Software As A Service (SAAS) – One of the medical billing terms for a software application that is hosted on a server and accessible over the Internet. SAAS relieves the user of software maintenance and support and the need to install and run an application on an individual local PC or server. Many medical billing applications are available as SAAS.

Specialist – Pphysician who specializes in a specific area of medicine, such as urology, cardiology, orthopedics, oncology, etc. Some heathcare plans require beneficiaries to obtain a referral from their primary care doctor before making an appointment to see a Specialist.

Subscriber – Medical billing term to describe the employee for group policies. For individual policies the subscriber describes the policyholder.

Superbill – One of the medical billing terms for the form the provider uses to document the treatment and diagnosis for a patient visit. Typically includes several commonly used ICD-9 diagnosis and CPT procedural codes. One of the most frequently used medical billing terms.

Supplemental Insurance – Additional insurance policy that covers claims fro deductibles and coinsurance. Frequently used to cover these expenses not covered by Medicare.
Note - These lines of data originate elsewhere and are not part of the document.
(** * Drowsy-Visiom: the detection state machine and its alert dispatch

    A shallow embedding of [drowsiness_detector.py], of [send_alert] in
    [email_notifier.py], of the video feed in [web_interface.py] and of the
    parts of [config.py] they read.

    Numbers.  Python [float] and [numpy.float64] are IEEE-754 binary64 and are
    modelled by Rocq's primitive [float], operation by operation.  Python
    [int] is [Z]; where Python compares a [float] with an [int] the
    comparison is the exact one, without a conversion.
    [scipy.spatial.distance.euclidean] on integer arrays returns a
    [numpy.float64], so the arithmetic of [calculate_ear] is numpy's: a
    division by zero yields an infinity or a NaN (with a warning), it does
    not raise.  The division of [get_statistics] is Python's own, which
    raises on a zero divisor.

    Effects.  The detector object is a record that is passed explicitly;
    what a call starts or shows (threads, windows) is returned as a list of
    effects in program order.  Drawing on the frame is not modelled, nor is
    what a started thread does afterwards; the clock is read once per
    frame. *)

From Stdlib Require Import String.
From Stdlib Require Import ZArith List Bool Lia.
From Stdlib Require Import Floats.
Import ListNotations.

Local Open Scope Z_scope.

(** ** config.py *)

Record Config := mkConfig {
  EAR_THRESHOLD : float;
  DROWSINESS_FRAMES_THRESHOLD : Z;
  AUDIO_ALERT_COOLDOWN : Z;
  EMAIL_ALERT_COOLDOWN : Z
}.

(** The values [config.py] ships with. *)
Definition default_config : Config :=
  {| EAR_THRESHOLD := 0.25%float;
     DROWSINESS_FRAMES_THRESHOLD := 20;
     AUDIO_ALERT_COOLDOWN := 5;
     EMAIL_ALERT_COOLDOWN := 60 |}.

(** ** Exceptions *)

(** An exception raised by the interpreter or by a library call
    ([smtplib], [socket], [ssl], [email.mime], [datetime]); all of them
    derive from [Exception]. *)
Inductive exn : Type :=
| Exception (description : String.string).

Inductive result (A : Type) : Type :=
| Return (a : A)
| Raise (e : exn).
Arguments Return {A} a.
Arguments Raise {A} e.

Definition bind {A B} (m : result A) (k : A -> result B) : result B :=
  match m with
  | Return a => k a
  | Raise e => Raise e
  end.

Notation "x <- m ;; k" := (bind m (fun x => k))
  (at level 61, m at next level, right associativity).

(** [try: body except Exception as e: handler e]. *)
Definition try_except {A} (body : result A) (handler : exn -> result A)
    : result A :=
  match body with
  | Return a => Return a
  | Raise e => handler e
  end.

(** ** Numbers *)

(** numpy's [astype(float)] on an element of an integer array: the binary64
    nearest to it, ties to even (exact below [2^53]).  An element of an
    [int64] array is below [2^63] in absolute value, and that is the range
    the definition is meant for; it is not used for Python's unbounded
    [int]. *)
Definition float_of_int (z : Z) : float :=
  match z with
  | Z0 => 0%float
  | Zpos _ => of_uint63 (Uint63.of_Z z)
  | Zneg p => (- of_uint63 (Uint63.of_Z (Zpos p)))%float
  end.

(** [float(n)] for a Python [int], which is also the conversion Python
    applies to the [int] operand of mixed arithmetic: the nearest binary64,
    ties to even, and [OverflowError] beyond the range of binary64. *)
Definition py_float_of_int (z : Z) : result float :=
  let f := SF2Prim (binary_normalize prec emax z 0 false) in
  if is_infinity f then Raise (Exception "OverflowError") else Return f.

(** [x > y] of Python, on floats. *)
Definition gtb (x y : float) : bool := (y <? x)%float.

(** [x > n] of Python for a [float] [x] and an [int] [n]
    ([float_richcompare]).  A finite [x] is compared with [n] exactly, as
    the rational number it is: with [x = v * 2^e], the test is
    [n < v * 2^e] for [e >= 0] and [n * 2^(-e) < v] for [e < 0]; nothing is
    rounded.  An infinite or NaN [x] is compared with [0.0] instead. *)
Definition float_gt_int (x : float) (n : Z) : bool :=
  match Prim2SF x with
  | S754_nan => false
  | S754_infinity s => negb s
  | S754_zero _ => n <? 0
  | S754_finite s m e =>
      let v := if s then Zneg m else Zpos m in
      match e with
      | Zneg k => n * 2 ^ Zpos k <? v
      | _ => n <? v * 2 ^ e
      end
  end.

(** [x / y] on [numpy.float64]: the IEEE-754 division.  A zero divisor
    gives an infinity or a NaN and a [RuntimeWarning]; nothing is raised. *)
Definition np_divide (x y : float) : float := (x / y)%float.

(** ** Geometry: [calculate_ear] *)

Definition point : Type := Z * Z.

(** One eye: a numpy array of shape (6,2); [lm i] is [eye_landmarks[i]]. *)
Record Eye := mkEye {
  lm0 : point; lm1 : point; lm2 : point;
  lm3 : point; lm4 : point; lm5 : point
}.

(** [dist.euclidean(u, v)] for integer vectors: the difference [u - v] is
    taken on the integers and converted to binary64, and the 2-norm is
    [sqrt(x.dot(x))], the square root of the dot product
    [dx*dx + dy*dy].  numpy hands the dot product to the BLAS it was built
    with, which may round each product and the sum (as here) or fuse a
    product into the sum; all of them give the same binary64 when the
    squares and their sum are integers below [2^53], which is the case for
    [|dx|, |dy| < 2^26].  Beyond that the result here can differ from a given
    BLAS by one unit in the last place. *)
Definition euclidean (u v : point) : float :=
  let dx := float_of_int (fst u - fst v) in
  let dy := float_of_int (snd u - snd v) in
  sqrt (dx * dx + dy * dy)%float.

Definition calculate_ear (eye_landmarks : Eye) : float :=
  let A := euclidean (lm1 eye_landmarks) (lm5 eye_landmarks) in
  let B := euclidean (lm2 eye_landmarks) (lm4 eye_landmarks) in
  let C := euclidean (lm0 eye_landmarks) (lm3 eye_landmarks) in
  np_divide (A + B) (2 * C)%float.

(** A dlib [full_object_detection] of the 68-point model: [landmarks i] is
    [landmarks.part(i)]. *)
Definition Shape : Type := nat -> point.

Definition extract_eye_landmarks (landmarks : Shape) : Eye * Eye :=
  (mkEye (landmarks 36%nat) (landmarks 37%nat) (landmarks 38%nat)
         (landmarks 39%nat) (landmarks 40%nat) (landmarks 41%nat),
   mkEye (landmarks 42%nat) (landmarks 43%nat) (landmarks 44%nat)
         (landmarks 45%nat) (landmarks 46%nat) (landmarks 47%nat)).

(** Lines 131-136 of [process_frame]: the EAR of one detected face. *)
Definition face_ear (landmarks : Shape) : float :=
  let '(left_eye, right_eye) := extract_eye_landmarks landmarks in
  let left_ear := calculate_ear left_eye in
  let right_ear := calculate_ear right_eye in
  np_divide (left_ear + right_ear) 2%float.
TAR – Treatment Authorization Request. An authorization number given by insurance companies prior to treatment in order to receive payment for services rendered.
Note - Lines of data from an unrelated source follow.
(** * sync.py: one-directional reconciliation of a target tree against a source tree

    A shallow embedding of [src/sync.py] and the properties of its planner,
    change summary and execution phases.

    Data model.  A path is the list of its components (the string
    ['E:\\a\\b.txt'] is [["E:"; "a"; "b.txt"]]), the file system is one tree of
    files and directories, and a modification time is a binary64 float, as
    [os.path.getmtime] returns it.  The functions of [os], [os.path] and
    [shutil] that the script calls are modelled after their documented
    behaviour on such a tree (no symbolic links).  Line 94 rewrites a path
    as a string: the third walk is modelled on path strings as well, and
    compared with the one on components. *)

From Stdlib Require Import Floats Sorted Ascii.
From stdpp Require Import base option list strings.

Open Scope string_scope.
Open Scope list_scope.

(** * The program *)

(** ** Paths and the file-system tree *)

Definition name := string.

Definition path := list name.

Unset Elimination Schemes.
Inductive node :=
  | File (mtime : float) (content : string)
  | Dir (mtime : float) (entries : list (name * node)).
Set Elimination Schemes.

Definition is_dir (n : node) : bool :=
  match n with Dir _ _ => true | File _ _ => false end.

Definition node_mtime (n : node) : float :=
  match n with File m _ => m | Dir m _ => m end.

(** The entry called [c] of a directory listing (the first one, should the
    listing repeat a name; a well-formed tree does not, see [wf_node]). *)
Fixpoint find_entry (c : name) (es : list (name * node)) : option node :=
  match es with
  | [] => None
  | (d, n) :: es' => if String.eqb c d then Some n else find_entry c es'
  end.

(** What the path [p] names below the node [n]. *)
Fixpoint lookup_path (n : node) (p : path) : option node :=
  match p with
  | [] => Some n
  | c :: p' =>
      match n with
      | Dir _ es =>
          match find_entry c es with
          | Some n' => lookup_path n' p'
          | None => None
          end
      | File _ _ => None
      end
  end.

(** Names of the sub-directories and of the other entries of a listing, in
    listing order: the [dirs] and [nondirs] lists that [os.walk] builds from
    [os.scandir]. *)
Fixpoint dir_names (es : list (name * node)) : list name :=
  match es with
  | [] => []
  | (d, n) :: es' => if is_dir n then d :: dir_names es' else dir_names es'
  end.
Taxonomy Code – Specialty standard codes used to indicate a providers specialty sometimes required to process a claim.

Term Date – Date the insurance contract expired or the date a subscriber or dependent ceases to be eligible.
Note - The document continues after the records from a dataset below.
(** X3: the warnings follow the rules.  The types of the warnings of any
    conditions are, in the order fog-risk, high-wind, clouds, moon-bright,
    low-confidence, exactly those whose rule lets a warning in: humidity at
    least 75, wind at least 20, cloud cover at least 40, the moon risen
    with an illumination of at least 70, a confidence that is low; a
    reading that is missing lets none in.  So the types are pairwise
    different, there are at most five warnings, and there is none exactly
    when no rule fires. *)
Theorem X3_warnings_follow_the_rules (c : Score.Conditions.t) :
  map Score.Warning.type (Score._generateWarnings c)
  = map fst (List.filter snd (Spec.warning_rules c)) /\
  sublist (map Score.Warning.type (Score._generateWarnings c)) Spec.warning_types /\
  NoDup (map Score.Warning.type (Score._generateWarnings c)) /\
  (length (Score._generateWarnings c) <= 5)%nat /\
  (Score._generateWarnings c = [] <-> Forall (fun rule => rule.2 = false) (Spec.warning_rules c)).
Proof.
  destruct (warnings_shape c) as (fog & wind & clouds & moonw & conf & Hshape & Hf & Hw & Hc & Hm & Hl).
  assert (Hrules : Spec.warning_rules c
                   = [("fog-risk"%string, fog); ("high-wind"%string, wind);
                      ("clouds"%string, clouds); ("moon-bright"%string, moonw);
                      ("low-confidence"%string, conf)]).
  { unfold Spec.warning_rules. rewrite <- Hf, <- Hw, <- Hc, <- Hm, <- Hl. reflexivity. }
  assert (Hsub : sublist (map Score.Warning.type (Score._generateWarnings c)) Spec.warning_types).
  { rewrite Hshape. unfold Spec.warning_types.
    destruct fog, wind, clouds, moonw, conf; simpl;
      repeat first [apply sublist_nil | apply sublist_skip | apply sublist_cons]. }
  split; [rewrite Hshape, Hrules; destruct fog, wind, clouds, moonw, conf; reflexivity |].
  split; [exact Hsub |]. split; [| split].
  - eapply sublist_NoDup; [| exact Hsub].
    unfold Spec.warning_types. apply NoDup_ListNoDup.
    repeat (constructor; [simpl; intuition discriminate |]). constructor.
  - rewrite <- (length_map Score.Warning.type). apply sublist_length in Hsub. exact Hsub.
  - rewrite Hrules. split.
    + intros Hnil. rewrite Hnil in Hshape. simpl in Hshape.
      destruct fog, wind, clouds, moonw, conf; try discriminate Hshape.
      repeat constructor.
    + intros Hall. clear Hf Hw Hc Hm Hl Hrules Hsub.
      apply Forall_cons in Hall. destruct Hall as [H1 Hall].
      apply Forall_cons in Hall. destruct Hall as [H2 Hall].
      apply Forall_cons in Hall. destruct Hall as [H3 Hall].
      apply Forall_cons in Hall. destruct Hall as [H4 Hall].
      apply Forall_cons in Hall. destruct Hall as [H5 _].
      simpl in H1, H2, H3, H4, H5. rewrite H1, H2, H3, H4, H5 in Hshape. simpl in Hshape.
      destruct (Score._generateWarnings c); [reflexivity | discriminate Hshape].
Qed.


Section MoreScoreOrder.
Import Score Spec.

Lemma stars_monotone (a b : Q) : (a <= b)%Q -> getStars (Fin a) <= getStars (Fin b).
Proof.
  intros Hab. unfold getStars, ge, le, cmp.
  qsplit; qorder; try lia; lra.
Qed.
Tertiary Insurance Claim – Claim for insurance coverage paid in addition to primary and secondary insurance. Tertiary insurance covers gaps in coverage the primary and secondary insurance may not cover.

Third Party Administrator (TPA) – An independent corporate entity or person (third party) who administers group benefits, claims and administration for a self-insured company or group.

TIN – Tax Identification Number. Also known as Employer Identification Number (EIN).

TOP – Triple Option Plan. An insurance plan which offers the enrolled a choice of a more traditional plan, an HMO, or a PPO. This is also commonly referred to as a cafeteria plan.

TOS – Type of Service. Description of the category of service performed.

TRICARE – This is federal health insurance for active duty military, National Guard and Reserve, retirees, their families, and survivors. Formerly know as CHAMPUS.

UB04 – Claim form for hospitals, clinics, or any provider billing for facility fees similar to CMS 1500. Replaces the UB92 form.

Unbundling – Submitting several CPT treatment codes when only one code is necessary.

Untimely Submission – Medical claim submitted after the time frame allowed by the insurance payer. Claims submitted after this date are denied.

Upcoding – An illegal practice of assigning an ICD-9 diagnosis code that does not agree with the patient records for the purpose of increasing the reimbursement from the insurance payor.

UPIN – Unique Physician Identification Number. 6 digit physician identification number created by CMS. Discontinued in 2007 and replaced by NPI number.

Usual Customary & Reasonable(UCR) – The allowable coverage limits (fee schedule) determined by the patients insurance company to limit the maximum amount they will pay for a given service or item as defined in the contract with the patient.

Utilization Limit – The limits that Medicare sets on how many times certain services can be provided within a year. The patients claim can be denied if the services exceed this limit.

Utilization Review (UR) – Review or audit conducted to reduce unnecessary inpatient or outpatient medical services or procedures.

V-Codes – ICD-9-CM coding classification to identify health care for reasons other than injury or illness.

Workers Comp – Insurance claim that results from a work related injury or illness.

Write-off – Typically reference to the difference between what the physician charges and what the insurance plan contractually allows and the patient is not responsible for. May also be referred to as “not covered” in some glossary of billing terms.